INSTRUCTIONS FOR THE TASK →
Using the records below, filter out every line that lacks "adds" and copy the rest.

─── RECORDED INFORMATION

(** The number of cells kept, [k], of the [n = size * size] cells:
    at most [n * (1/2 + 2^-49)] and more than [n * (3/10 - 2^-48) - 1]. *)
Lemma cellsToKeep_bounds (size : nat) (u : Q) :
  unitDraw u ->
  (2 ^ 51 * Z.of_nat (cellsToKeep size u) <= (2 ^ 50 + 4) * Z.of_nat (size * size))%Z /\
  ((3 * 2 ^ 50 - 40) * Z.of_nat (size * size)
     < 10 * 2 ^ 50 * (Z.of_nat (cellsToKeep size u) + 1))%Z.
Proof.
  intros Hu. unfold cellsToKeep.
  pose proof (share_bounds u Hu) as [Hs1 Hs2].
  set (s := round64 (d03 + round64 (u * d02))) in *.
  set (n := Z.of_nat (size * size)).
  assert (0 <= inject_Z n)%Q as Hn.
  { change 0%Q with (inject_Z 0). rewrite <- Zle_Qle. lia. }
  pose proof (round64_err _ Hn) as [Hm1 Hm2].
  set (M := round64 (inject_Z n)) in *.
  assert (0 <= M)%Q as HM0 by (unfold eps in *; lra).
  assert (M * ((3 # 10) - (1 # 4503599627370496)) <= M * s)%Q as Hq1.
  { rewrite !(Qmult_comm M). apply Qmult_le_compat_r; lra. }
  assert (M * s <= M * ((1 # 2) + (1 # 4503599627370496)))%Q as Hq2.
  { rewrite !(Qmult_comm M). apply Qmult_le_compat_r; lra. }
  set (q := (M * s)%Q) in *.
  assert (0 <= q)%Q as Hp by (unfold eps in *; lra).
  pose proof (round64_err _ Hp) as [Hp1 Hp2].
  set (p := round64 q) in *.
  assert (0 <= p)%Q as Hp0 by (unfold eps in *; lra).
  pose proof (Qfloor_le p) as Hf1. pose proof (Qlt_floor p) as Hf2.
  assert (0 <= Qfloor p)%Z as Hf0.
  { change 0%Z with (Qfloor 0). by apply Qfloor_resp_le. }
  rewrite Z2Nat.id by done.
  set (k := Qfloor p) in *.
  assert (inject_Z k * inject_Z 2251799813685248
          <= inject_Z n * inject_Z 1125899906842628)%Q as HA.
  { unfold eps, inject_Z in *. lra. }
  assert (inject_Z n * inject_Z 3377699720527832
          < inject_Z (k + 1) * inject_Z 11258999068426240)%Q as HB.
  { unfold eps, inject_Z in *. lra. }
  rewrite <- !inject_Z_mult in HA, HB.
  rewrite <- Zle_Qle in HA. rewrite <- Zlt_Qlt in HB. lia.
Qed.

(** No more cells are kept than there are. *)
Lemma cellsToKeep_le (size : nat) (u : Q) :
  unitDraw u -> cellsToKeep size u <= size * size.
Proof. intros Hu. pose proof (cellsToKeep_bounds size u Hu). lia. Qed.

(** On a grid of fewer than 2^44 cells, at most half of the cells are
    kept, and at least three tenths less one. *)
Lemma cellsToKeep_half (size : nat) (u : Q) :
  unitDraw u -> (Z.of_nat (size * size) < 2 ^ 44)%Z ->
  2 * cellsToKeep size u <= size * size /\
  3 * (size * size) <= 10 * (cellsToKeep size u + 1).
Proof. intros Hu Hn. pose proof (cellsToKeep_bounds size u Hu). lia. Qed.

(** From a side of 9 on, more cells are emptied than the [bs] boxes that
    the seeding fills hold. *)
Lemma cellsToKeep_removes (bs : nat) (u : Q) :
  unitDraw u -> 3 <= bs ->
  bs * (bs * bs) < bs * bs * (bs * bs) - cellsToKeep (bs * bs) u.
Proof.
  intros Hu Hbs. pose proof (cellsToKeep_bounds (bs * bs) u Hu) as [H _].
  set (t := bs * (bs * bs)).
  assert (3 * t <= bs * bs * (bs * bs)) by (unfold t; nia).
  assert (0 < t) by (unfold t; nia). lia.
Qed.
End Random.

(** ** Counting filled cells *)

Section Counting.
Implicit Types (b : board) (l : list Z) (r c : nat) (v w : Z).

Let nz (v : Z) : nat := if decide (v = 0%Z) then 0 else 1.

Lemma filled_row_insert l c v w :
  l !! c = Some w ->
  length (filter (fun x => x <> 0%Z) (<[c := v]> l)) + nz w =
  length (filter (fun x => x <> 0%Z) l) + nz v.
Proof.
  intros Hc. pose proof (lookup_lt_Some _ _ _ Hc) as Hlt.
  pose proof (take_drop_middle l c w Hc) as Hm.
  rewrite insert_take_drop by done.
  set (front := take c l) in *. set (back := drop (S c) l) in *.
  rewrite <- Hm.
  rewrite !filter_app, !filter_cons, !length_app. unfold nz.
  repeat case_decide; simpl; lia.
Qed.

Lemma filledCells_setCell b r c v w :
  cell b r c = Some w ->
  filledCells (setCell b r c v) + nz w = filledCells b + nz v.
Proof.
  unfold cell, setCell, filledCells.
  destruct (b !! r) as [l|] eqn:Hl; [|discriminate]. intros Hc.
  pose proof (lookup_lt_Some _ _ _ Hl) as Hlt.
  pose proof (take_drop_middle b r l Hl) as Hm.
  assert (length (take r b) = r) as Hr by (rewrite length_take; lia).
  set (front := take r b) in *. set (back := drop (S r) b) in *.
  rewrite <- Hm.
  rewrite alter_app_r_alt, Hr, Nat.sub_diag by lia; simpl.
  rewrite !concat_app; simpl. rewrite !filter_app, !length_app.
  pose proof (filled_row_insert l c v w Hc). lia.
Qed.

Lemma setCell_absent b r c v : cell b r c = None -> setCell b r c v = b.
Proof.
  unfold cell, setCell. intros H. apply list_eq. intros i.
  rewrite list_lookup_alter. destruct (decide (r = i)) as [->|]; [|done].
  destruct (b !! i) as [l|]; simpl; [|done].
  apply lookup_ge_None in H. by rewrite list_insert_ge.
Qed.

Lemma filledCells_setCell_le b r c v :
  filledCells (setCell b r c v) <= S (filledCells b).
Proof.
  destruct (cell b r c) as [w|] eqn:Hc.
  - pose proof (filledCells_setCell b r c v w Hc). unfold nz in *.
    repeat case_decide; lia.
  - rewrite setCell_absent by done. lia.
Qed.

Lemma filledCells_clear b r c w :
  cell b r c = Some w -> w <> 0%Z ->
  S (filledCells (setCell b r c 0)) = filledCells b.
Proof.
  intros Hc Hw. pose proof (filledCells_setCell b r c 0 w Hc). unfold nz in *.
  rewrite decide_False, decide_True in H by done. lia.
Qed.

Lemma filter_none {A} (P : A -> Prop) `{!forall x, Decision (P x)} (xs : list A) :
  Forall (fun x => ~ P x) xs -> filter P xs = [].
Proof.
  induction 1 as [|x xs Hx _ IH]; [done|].
  by rewrite filter_cons, decide_False.
Qed.

Lemma filter_all {A} (P : A -> Prop) `{!forall x, Decision (P x)} (xs : list A) :
  Forall P xs -> filter P xs = xs.
Proof.
  induction 1 as [|x xs Hx _ IH]; [done|].
  by rewrite filter_cons, decide_True, IH.
Qed.

Lemma filledCells_replicate_zero n m :
  filledCells (replicate n (replicate m 0%Z)) = 0.
Proof.
  unfold filledCells. rewrite filter_none; [done|].
  apply Forall_forall. intros x Hx.
  apply list_elem_of_In, in_concat in Hx as (l & Hl & Hx).
  apply list_elem_of_In, elem_of_replicate in Hl as [-> _].
  apply list_elem_of_In, elem_of_replicate in Hx as [-> _]. auto.
Qed.

Lemma length_concat_square b n :
  Forall (fun l => length l = n) b -> length (concat b) = length b * n.
Proof.
  induction 1 as [|l b Hl _ IH]; simpl; [done|].
  rewrite length_app, IH, Hl. lia.
Qed.

(** A board without an empty cell has all its cells filled. *)
Lemma filledCells_zero_cell b r c v :
  filledCells b = 0 -> cell b r c = Some v -> v = 0%Z.
Proof.
  unfold filledCells, cell. intros Hz Hv.
  destruct (b !! r) as [l|] eqn:Hl; [|done].
  apply length_zero_iff_nil in Hz.
  destruct (decide (v = 0%Z)) as [|Hne]; [done|]. exfalso.
  assert (v ∈ filter (fun v => v <> 0%Z) (concat b)) as Hin.
  { apply list_elem_of_filter. split; [done|].
    apply list_elem_of_In, in_concat. exists l.
    split; apply list_elem_of_In; by eapply list_elem_of_lookup_2. }
  rewrite Hz in Hin. by apply not_elem_of_nil in Hin.
Qed.

Lemma filledCells_full b :
  square b -> firstEmpty b = None -> filledCells b = length b * length b.
Proof.
  intros Hsq Hfull. unfold filledCells.
  rewrite <- (length_concat_square b (length b) Hsq). f_equal.
  apply filter_all, Forall_forall. intros x Hx.
  apply list_elem_of_In, in_concat in Hx as (l & Hl & Hx).
  apply list_elem_of_In, list_elem_of_lookup in Hl as [r Hr].
  apply list_elem_of_In, list_elem_of_lookup in Hx as [c Hc].
  assert (cell b r c = Some x) as Hcell by (unfold cell; by rewrite Hr).
  destruct (square_cell_lt _ _ _ _ Hsq Hcell).
  rewrite firstEmpty_None in Hfull. intros ->. by apply (Hfull r c).
Qed.
End Counting.

(** ** Boards without conflicts *)

Section Conflicts.
Variable bs : nat.
Implicit Types (b : board) (row col : nat) (p q : nat * nat).

(** A placement that isSafe accepts adds no conflict. *)
Lemma conflictFree_place b row col num :
  square b -> length b = bs * bs -> row < length b -> col < length b ->
  conflictFree b -> isSafe b row col num = true ->
  conflictFree (setCell b row col num).
Proof.
  intros Hsq Hn Hrow Hcol Hcf Hsafe.
  rewrite (isSafe_related b bs) in Hsafe by done.
  assert (Nat.sqrt (length b) = bs) as Hbs by (rewrite Hn; apply Nat.sqrt_square).
  intros [r1 c1] [r2 c2] v; simpl. rewrite length_setCell, Hbs.
  rewrite !cell_setCell. intros H1 H2 Hv Hne Hrel.
  destruct (decide (row = r1 /\ col = c1 /\ is_Some (cell b row col))) as [D1|D1];
    destruct (decide (row = r2 /\ col = c2 /\ is_Some (cell b row col))) as [D2|D2].
  - destruct D1 as (<- & <- & _), D2 as (<- & <- & _). done.
  - destruct D1 as (<- & <- & _). injection H1 as <-.
    destruct (square_cell_lt _ _ _ _ Hsq H2).
    by apply (Hsafe r2 c2).
  - destruct D2 as (<- & <- & _). injection H2 as <-.
    destruct (square_cell_lt _ _ _ _ Hsq H1).
    apply (Hsafe r1 c1); [done | done | by apply related_sym | done].
  - apply (Hcf (r1, c1) (r2, c2) v); try done. by rewrite Hbs.
Qed.

(** Clearing a cell adds no conflict. *)
Lemma conflictFree_clear b row col :
  conflictFree b -> conflictFree (setCell b row col 0).
Proof.
  intros Hcf [r1 c1] [r2 c2] v; simpl. rewrite length_setCell.
  rewrite !cell_setCell. intros H1 H2 Hv Hne.
  destruct (decide (row = r1 /\ _)); [congruence|].
  destruct (decide (row = r2 /\ _)); [congruence|].
  by apply (Hcf (r1, c1) (r2, c2) v).
Qed.

(** The search keeps the shape of the board and adds no conflict. *)
Lemma solve_conflictFree fuel b s ok b' s' :
  length b = bs * bs -> square b -> conflictFree b ->
  solve fuel (b, s) = Some (ok, (b', s')) ->
  length b' = bs * bs /\ square b' /\ conflictFree b'.
Proof.
  intros Hn Hsq Hcf H.
  apply (solve_ind (fun b _ b' =>
           length b = bs * bs -> square b -> conflictFree b ->
           length b' = bs * bs /\ square b' /\ conflictFree b')) in H;
    [by apply H | auto | auto |].
  clear. intros b row col num b' Hfe _ Hsafe IH Hn Hsq Hcf.
  apply firstEmpty_Some in Hfe as (_ & Hrow & Hcol).
  apply IH.
  - by rewrite length_setCell.
  - by apply square_setCell.
  - by apply conflictFree_place.
Qed.
End Conflicts.

(** ** Seeding the diagonal boxes *)

Section FillCells.
Variables (row col : nat) (numbers : list Z).
Implicit Types (g : board) (ps : list (nat * nat)) (p : nat * nat).

Let fill ps g k0 := fold_left (fillCell row col numbers) ps (g, k0).

Lemma fill_cons p ps g k0 :
  fill (p :: ps) g k0 =
  fill ps (fillCell row col numbers (g, k0) p).1 (S k0).
Proof. unfold fill, fillCell; simpl. by destruct (numbers !! k0). Qed.

Lemma fillCell_length g k0 p :
  length (fillCell row col numbers (g, k0) p).1 = length g.
Proof.
  unfold fillCell; simpl. destruct (numbers !! k0); simpl; [|done].
  apply length_setCell.
Qed.

Lemma fillCell_square g k0 p :
  square g -> square (fillCell row col numbers (g, k0) p).1.
Proof.
  unfold fillCell; simpl. destruct (numbers !! k0); simpl; [|done].
  apply square_setCell.
Qed.

Lemma fillCell_filled g k0 p :
  filledCells (fillCell row col numbers (g, k0) p).1 <= S (filledCells g).
Proof.
  unfold fillCell; simpl. destruct (numbers !! k0); simpl; [|lia].
  apply filledCells_setCell_le.
Qed.

Lemma fill_shape ps g k0 :
  length (fill ps g k0).1 = length g /\
  (square g -> square (fill ps g k0).1) /\
  filledCells (fill ps g k0).1 <= filledCells g + length ps.
Proof.
  revert g k0. induction ps as [|p ps IH]; intros g k0.
  { simpl. split; [done|]. split; [done|lia]. }
  rewrite fill_cons.
  destruct (IH (fillCell row col numbers (g, k0) p).1 (S k0)) as (H1 & H2 & H3).
  rewrite fillCell_length in H1.
  pose proof (fillCell_filled g k0 p).
  split; [done|]. split; [|simpl; lia].
  intros Hsq. by apply H2, fillCell_square.
Qed.

(** The cells that are no target keep their value. *)
Lemma fill_other ps g k0 r c :
  (forall p, In p ps -> (r, c) <> (row + p.1, col + p.2)) ->
  cell (fill ps g k0).1 r c = cell g r c.
Proof.
  revert g k0. induction ps as [|p ps IH]; intros g k0 Hnot; [done|].
  rewrite fill_cons, IH by (intros; apply Hnot; by right).
  unfold fillCell; simpl. destruct (numbers !! k0); simpl; [|done].
  rewrite cell_setCell_ne; [done|].
  intros E. by apply (Hnot p); [left | rewrite E].
Qed.

(** The [k]-th target receives [numbers[k0 + k]]. *)
Lemma fill_target ps g k0 k p :
  NoDup ps -> ps !! k = Some p ->
  is_Some (cell g (row + p.1) (col + p.2)) ->
  k0 + length ps <= length numbers ->
  cell (fill ps g k0).1 (row + p.1) (col + p.2) = numbers !! (k0 + k).
Proof.
  revert g k0 k. induction ps as [|p0 ps IH]; intros g k0 k Hnd Hk Hcell Hlen;
    [done|].
  apply NoDup_cons in Hnd as [Hp0 Hnd]. simpl in Hlen.
  rewrite fill_cons. unfold fillCell; simpl.
  destruct (lookup_lt_is_Some_2 numbers k0 ltac:(lia)) as [v Hv].
  rewrite Hv; simpl. destruct k as [|k]; simpl in Hk.
  - injection Hk as ->. rewrite fill_other.
    + rewrite Nat.add_0_r, Hv. destruct Hcell as [w Hw].
      by apply (cell_setCell_eq _ _ _ _ w).
    + intros q Hq E. apply Hp0. apply list_elem_of_In.
      assert (p = q) as ->; [|done].
      destruct p, q; simpl in *. injection E as E1 E2. f_equal; lia.
  - rewrite (IH _ (S k0) k); [f_equal; lia | done | done | | lia].
    rewrite cell_setCell. case_decide; eauto.
Qed.
End FillCells.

──────

ANSWER TO THIS PROBLEM →
(** A placement that isSafe accepts adds no conflict. *)
(** Clearing a cell adds no conflict. *)
(** The search keeps the shape of the board and adds no conflict. *)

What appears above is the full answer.